The FDA has asked Vivus to provide additional studies exploring whether the drug could cause birth defects, and to quantify the risks of such potential defects. The company has also been asked to research whether the drug plays a role in slightly raising the heart rate, which would increase users' risk of cardiovascular problems, such as heart attacks and strokes.
The Company's Chief Executive, Leland Wilson, stated that there is adequate existing data that will address the FDA's concerns.
Vivus, which is based in Mountain View, California, has conducted a two-year study using 4,323 participants that took the diet medicine. These men and women showed no increase in cardiovascular risk when compared to those taking a placebo.

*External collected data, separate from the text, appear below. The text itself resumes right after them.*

(* ===== verification/CollSpec.v ===== *)
(** * Collections refine abstract data types

    What the commands on strings, hashes, sets, lists, sorted sets and bitmaps
    promise, as functions on the values themselves, and the proof that the
    operations on composite keys keep the promise on any [Store], whatever the
    sequence of commands. *)
From S2P Require Import Prelude Mvcc Strconv Encoding Values VlogSpec Engine EngineSteps Scan ScanSpec Store Collections CollKeys CollOps CollLists CollZsets CollWhole Bitmaps BitmapSpec BitmapOps.

(** ** The values *)

(** A string has a value and an expiry time, a bitmap a length in bytes and the
    offsets that are set. *)
Record Data := mkData {
  d_str : bytes -> option (bytes * Z);
  d_hash : bytes -> gmap bytes bytes;
  d_set : bytes -> gset bytes;
  d_list : bytes -> list bytes;
  d_zset : bytes -> gmap bytes Z;
  d_bits : bytes -> Z * gset Z;
}.

Definition no_data : Data := mkData (fun _ => None) (fun _ => ∅) (fun _ => ∅) (fun _ => []) (fun _ => ∅) (fun _ => (0, ∅)).

Definition upd {A} (f : bytes -> A) (k : bytes) (a : A) : bytes -> A := fun k' => if decide (k' = k) then a else f k'.

Lemma upd_eq {A} (f : bytes -> A) k a : upd f k a k = a.
Proof. unfold upd. by rewrite decide_True. Qed.
Lemma upd_ne {A} (f : bytes -> A) k a k' : k' <> k -> upd f k a k' = f k'.
Proof. intros H. unfold upd. by rewrite decide_False. Qed.

Definition with_str (d : Data) (k : bytes) (v : option (bytes * Z)) : Data :=
  mkData (upd (d_str d) k v) (d_hash d) (d_set d) (d_list d) (d_zset d) (d_bits d).
Definition with_hash (d : Data) (k : bytes) (v : gmap bytes bytes) : Data :=
  mkData (d_str d) (upd (d_hash d) k v) (d_set d) (d_list d) (d_zset d) (d_bits d).
Definition with_set (d : Data) (k : bytes) (v : gset bytes) : Data :=
  mkData (d_str d) (d_hash d) (upd (d_set d) k v) (d_list d) (d_zset d) (d_bits d).
Definition with_list (d : Data) (k : bytes) (v : list bytes) : Data :=
  mkData (d_str d) (d_hash d) (d_set d) (upd (d_list d) k v) (d_zset d) (d_bits d).
Definition with_zset (d : Data) (k : bytes) (v : gmap bytes Z) : Data :=
  mkData (d_str d) (d_hash d) (d_set d) (d_list d) (upd (d_zset d) k v) (d_bits d).
Definition with_bits (d : Data) (k : bytes) (v : Z * gset Z) : Data :=
  mkData (d_str d) (d_hash d) (d_set d) (d_list d) (d_zset d) (upd (d_bits d) k v).

Definition nothing (d : Data) (k : bytes) : Prop :=
  d_hash d k = ∅ /\ d_set d k = ∅ /\ d_list d k = [] /\ d_zset d k = ∅ /\ (d_bits d k).1 = 0.

(** ** The commands *)

Inductive cmd :=
  | CSet (k v : bytes) (expiresAt : Z)
  | CGet (k : bytes)
  | CHSet (h f v : bytes)
  | CHSetMulti (h : bytes) (fields : list bytes)
  | CHGet (h f : bytes)
  | CHDel (h f : bytes)
  | CHGetAll (h : bytes)
  | CHLen (h : bytes)
  | CHKeys (h : bytes)
  | CSAdd (k : bytes) (members : list bytes)
  | CSRem (k : bytes) (members : list bytes)
  | CSMembers (k : bytes)
  | CSIsMember (k m : bytes)
  | CSCard (k : bytes)
  | CSInter (ks : list bytes)
  | CLPush (k : bytes) (vs : list bytes)
  | CRPush (k : bytes) (vs : list bytes)
  | CLPop (k : bytes)
  | CRPop (k : bytes)
  | CLLen (k : bytes)
  | CLRange (k : bytes) (start stop : Z)
  | CZAdd (k : bytes) (members : list ZSetMember)
  | CZScore (k m : bytes)
  | CZRem (k : bytes) (members : list bytes)
  | CZRangeByScore (k : bytes) (min max : Z)
  | CSetBit (k : bytes) (offset val : Z)
  | CGetBit (k : bytes) (offset : Z)
  | CBitCount (k : bytes)
  | CBitCountRange (k : bytes) (start stop : Z) (bitMode : bool)
  | CDeleteBitmap (k : bytes)
  | CDelete (k : bytes)
  | CExists (k : bytes).

Inductive reply :=
  | RInt (z : Z)
  | RBulk (v : option bytes)
  | RMap (m : gmap bytes bytes)
  | RList (l : list bytes)
  | RScore (s : option Z)
  | RErr (e : err).

Definition strKey (k : bytes) : bytes := 115 :: 0 :: k.

(** How a result is answered; a key that is not there is no error. *)
Definition reply_of {A} (f : A -> reply) (r : result A) : reply :=
  match r with Ok a => f a | Fail ErrKeyNotFound => RBulk None | Fail e => RErr e end.
Definition reply_err (e : option err) (r : reply) : reply := match e with Some e => RErr e | None => r end.
Definition bulk (v : bytes) : reply := RBulk (Some v).
Definition flag (b : bool) : reply := RInt (Z.b2z b).

Section exec.
Context {S : Type} `{!Store S}.

Definition exec (w : World) (c : cmd) : st S reply :=
  let now := wd_now w in
  match c with
  | CSet k v x => e ← db_PutExAt w (strKey k) v x false; mret (reply_err e (RInt 1))
  | CGet k => r ← db_Get now (strKey k); mret (reply_of bulk r)
  | CHSet h f v => r ← HSet w h f v; mret (reply_of flag r)
  | CHSetMulti h fields => r ← HSetMulti w h fields; mret (reply_of RInt r)
  | CHGet h f => r ← HGet now h f; mret (reply_of bulk r)
  | CHDel h f => r ← HDel w h f; mret (reply_of flag r)
  | CHGetAll h => r ← HGetAll now h; mret (RMap r)
  | CHLen h => r ← HLen now h; mret (RInt r)
  | CHKeys h => r ← HKeys now h; mret (RList r)
  | CSAdd k members => r ← SAdd w k members; mret (reply_of RInt r)
  | CSRem k members => r ← SRem w k members; mret (reply_of RInt r)
  | CSMembers k => r ← SMembers now k; mret (RList r)
  | CSIsMember k m => r ← SIsMember now k m; mret (flag r)
  | CSCard k => r ← SCard now k; mret (RInt r)
  | CSInter ks => r ← SInter now ks; mret (RList r)
  | CLPush k vs => r ← LPush w k vs; mret (reply_of RInt r)
  | CRPush k vs => r ← RPush w k vs; mret (reply_of RInt r)
  | CLPop k => r ← LPop w k; mret (reply_of bulk r)
  | CRPop k => r ← RPop w k; mret (reply_of bulk r)
  | CLLen k => r ← LLen now k; mret (RInt r)
  | CLRange k start stop => r ← LRange now k start stop; mret (RList r)
  | CZAdd k members => r ← ZAddMulti w k members; mret (reply_of RInt r)
  | CZScore k m => r ← ZScore now k m; mret (reply_of (fun sf => RScore (if (sf : Z * bool).2 then Some sf.1 else None)) r)
  | CZRem k members => r ← ZRem w k members; mret (reply_of RInt r)
  | CZRangeByScore k min max => r ← ZRangeByScore k min max; mret (RList r)
  | CSetBit k offset val => r ← SetBit w k offset val; mret (reply_of RInt r)
  | CGetBit k offset => r ← GetBit now k offset; mret (reply_of RInt r)
  | CBitCount k => r ← BitCount now k; mret (RInt r)
  | CBitCountRange k start stop m => r ← BitCountRange now k start stop m; mret (RInt r)
  | CDeleteBitmap k => e ← DeleteBitmap w k; mret (reply_err e (RInt 1))
  | CDelete k => r ← DeleteCollection w k; mret (reply_err (r : Z * option err).2 (RInt r.1))
  | CExists k => r ← CollectionKeys now k; mret (RList r)
  end.

(** Commands one after the other, each at its own time. *)
Fixpoint execs (cs : list (World * cmd)) : st S (list reply) :=
  match cs with
  | [] => mret []
  | (w, c) :: cs => r ← exec w c; rs ← execs cs; mret (r :: rs)
  end.
End exec.

(** ** The promise *)

Definition zremAll (Zs : gmap bytes Z) (members : list bytes) : gmap bytes Z := foldl (fun z m => delete m z) Zs members.

Definition effect (d : Data) (c : cmd) : Data :=
  match c with
  | CSet k v x => with_str d k (Some (v, x))
  | CHSet h f v => with_hash d h (<[f := v]> (d_hash d h))
  | CHSetMulti h fields => with_hash d h (hsetAll (d_hash d h) fields)
  | CHDel h f => with_hash d h (delete f (d_hash d h))
  | CSAdd k members => with_set d k (list_to_set members ∪ d_set d k)
  | CSRem k members => with_set d k (d_set d k ∖ list_to_set members)
  | CLPush k vs => with_list d k (rev vs ++ d_list d k)
  | CRPush k vs => with_list d k (d_list d k ++ vs)
  | CLPop k => with_list d k (tail (d_list d k))
  | CRPop k => with_list d k (removelast (d_list d k))
  | CZAdd k members => with_zset d k (zaddAll (d_zset d k) members)
  | CZRem k members => with_zset d k (zremAll (d_zset d k) members)
  | CSetBit k offset val => with_bits d k (Z.max (d_bits d k).1 (offset / 8 + 1), setTo offset val (d_bits d k).2)
  | CDeleteBitmap k => with_bits d k (0, ∅)
  | CDelete k => with_hash (with_set (with_list (with_zset (with_bits d k (0, ∅)) k ∅) k []) k ∅) k ∅
  | _ => d
  end.

(** The sorted list of a set of names. *)
Definition listing (P : bytes -> Prop) (l : list bytes) : Prop := StronglySorted bytes_lt l /\ forall k, k ∈ l <-> P k.

(** How much a command adds. *)
Definition grown {A B} `{Size A, Size B} (a : A) (b : B) : reply := RInt (Z.of_nat (size b) - Z.of_nat (size a)).

Definition answer (now : Z) (d : Data) (c : cmd) (r : reply) : Prop :=
  match c with
  | CSet _ _ _ | CDeleteBitmap _ => r = RInt 1
  | CGet k => r = RBulk (match d_str d k with Some (v, x) => if alive now x then Some v else None | None => None end)
  | CHSet h f _ => r = flag (bool_decide (d_hash d h !! f = None))
  | CHSetMulti h _ => r = grown (d_hash d h) (d_hash (effect d c) h)
  | CHGet h f => r = RBulk (d_hash d h !! f)
  | CHDel h f => r = flag (bool_decide (is_Some (d_hash d h !! f)))
  | CHGetAll h => r = RMap (d_hash d h)
  | CHLen h => r = RInt (Z.of_nat (size (d_hash d h)))
  | CHKeys h => exists l, r = RList l /\ listing (fun k => is_Some (d_hash d h !! k)) l
  | CSAdd k _ => r = grown (d_set d k) (d_set (effect d c) k)
  | CSRem k _ => r = grown (d_set (effect d c) k) (d_set d k)
  | CSMembers k => exists l, r = RList l /\ listing (.∈ d_set d k) l
  | CSIsMember k m => r = flag (bool_decide (m ∈ d_set d k))
  | CSCard k => r = RInt (Z.of_nat (size (d_set d k)))
  | CSInter ks => exists l, r = RList l /\ listing (fun m => ks <> [] /\ forall k, k ∈ ks -> m ∈ d_set d k) l
  | CLPush k _ | CRPush k _ => r = RInt (Z.of_nat (length (d_list (effect d c) k)))
  | CLPop k => r = RBulk (head (d_list d k))
  | CRPop k => r = RBulk (last (d_list d k))
  | CLLen k => r = RInt (Z.of_nat (length (d_list d k)))
  | CLRange k start stop => r = RList (lrange (d_list d k) start stop)
  | CZAdd k _ => r = grown (d_zset d k) (d_zset (effect d c) k)
  | CZScore k m => r = RScore (d_zset d k !! m)
  | CZRem k _ => r = grown (d_zset (effect d c) k) (d_zset d k)
  | CZRangeByScore k min max => exists l, r = RList l /\ zrange_ok (d_zset d k) min max l
  | CSetBit k offset _ | CGetBit k offset => r = flag (bool_decide (offset ∈ (d_bits d k).2))
  | CBitCount k => r = RInt (Z.of_nat (size (d_bits d k).2))
  | CBitCountRange k start stop m => r = RInt (bitcountRange (d_bits d k).1 (d_bits d k).2 start stop m)
  | CDelete k => exists z, r = RInt z /\ 0 <= z /\ (z = 0 <-> nothing d k)
  | CExists k => exists l, r = RList l /\ (l = [] <-> nothing d k)
  end.

Definition writes (c : cmd) : bool :=
  match c with
  | CSet _ _ _ | CHSet _ _ _ | CHSetMulti _ _ | CSAdd _ _ | CLPush _ _ | CRPush _ _ | CLPop _ | CRPop _ | CZAdd _ _ | CSetBit _ _ _ => true
  | CHDel _ _ | CSRem _ _ | CZRem _ _ => true
  | _ => false
  end.

(** A command answers and takes effect, or is refused by a full disk. *)
Definition allowed (now : Z) (d : Data) (c : cmd) (r : reply) (d' : Data) : Prop :=
  (answer now d c r /\ d' = effect d c) \/ (writes c = true /\ r = RErr ErrDiskFull /\ d' = d).

(** What the arguments have to be: names without NUL, values that do not look
    like value pointers, scores that are not NaN, members to remove given once. *)
Definition cmd_ok (d : Data) (c : cmd) : Prop :=
  match c with
  | CSet k v x => text_ok k /\ value_ok v /\ is_i64 x
  | CGet k => True
  | CHSet h f v => name_ok h /\ text_ok f /\ value_ok v
  | CHSetMulti h fields => name_ok h /\ pairs_ok fields
  | CHDel h f => name_ok h /\ text_ok f
  | CHGet h _ | CHGetAll h | CHLen h | CHKeys h => name_ok h
  | CSAdd k members => name_ok k /\ Forall text_ok members
  | CSRem k members => name_ok k /\ Forall text_ok members /\ NoDup members
  | CSMembers k | CSIsMember k _ | CSCard k => name_ok k
  | CSInter ks => Forall name_ok ks
  | CLPush k vs | CRPush k vs => name_ok k /\ Forall value_ok vs /\ vs <> []
  | CLPop k | CRPop k | CLLen k => name_ok k
  | CLRange k start stop => name_ok k /\ is_i64 start /\ is_i64 stop
  | CZAdd k members => name_ok k /\ members <> [] /\ Forall (fun m => member_ok (zs_member m) /\ score_ok (zs_score m)) members
  | CZScore k _ => name_ok k
  | CZRem k members => name_ok k /\ Forall member_ok members /\ NoDup members
  | CZRangeByScore k min max => name_ok k /\ score_ok min /\ score_ok max
  | CSetBit k offset val => name_ok k /\ 0 <= offset < maxOffset /\ plain_page (pageOf offset) (setTo offset val (d_bits d k).2)
  | CGetBit k offset => name_ok k /\ 0 <= offset < maxOffset
  | CBitCount k => name_ok k
  | CBitCountRange k start stop _ => name_ok k /\ - 2 ^ 60 < start < 2 ^ 60 /\ - 2 ^ 60 < stop < 2 ^ 60
  | CDeleteBitmap k | CDelete k | CExists k => name_ok k
  end.

(** The space a command may use: what it writes, and what it takes to delete
    that again. *)
Definition cmdCost (c : cmd) : Z :=
  9 * match c with
  | CSet k v _ => Z.of_nat (length k) + Z.of_nat (length v) + 1024
  | CHSet h f v => opCost h [f; v]
  | CHSetMulti h fields => opCost h fields
  | CHDel h f => opCost h [f]
  | CSAdd k args | CSRem k args | CLPush k args | CRPush k args | CZRem k args => opCost k args
  | CLPop k | CRPop k => popCost k
  | CZAdd k members => opCost k (let ms := zs_member <$> members in ms ++ ms)
  | CSetBit k _ _ => bitCost k
  | CDeleteBitmap k | CDelete k => 1024
  | _ => 0
  end.

(** The commands fit into the space [n], whichever of them a full disk refuses. *)
Fixpoint fits (n : Z) (d : Data) (cs : list (World * cmd)) : Prop :=
  match cs with
  | [] => True
  | (_, c) :: cs => cmd_ok d c /\ cmdCost c <= n /\ forall d', d' = effect d c \/ d' = d -> fits (n - cmdCost c) d' cs
  end.

(** The answers to a sequence of commands. *)
Inductive answered : Data -> list (World * cmd) -> list reply -> Data -> Prop :=
  | answered_nil d : answered d [] [] d
  | answered_cons d w c r d1 cs rs d2 :
      allowed (wd_now w) d c r d1 -> answered d1 cs rs d2 -> answered d ((w, c) :: cs) (r :: rs) d2.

The data also showed a total body weight loss average of 10% in those taking Qnexa, which is a combination of the existing drugs phentermine and topiramate.
Mr. Wilson has not expressed concern over the FDA's rejection, believing that it is just taking the necessary measures to ensure that the drug is used for the right patients. The FDA, Mr. Wilson stated, is well aware of the fact that obesity is the leading cause of hypertension, Type 2 diabetes and many more health problems.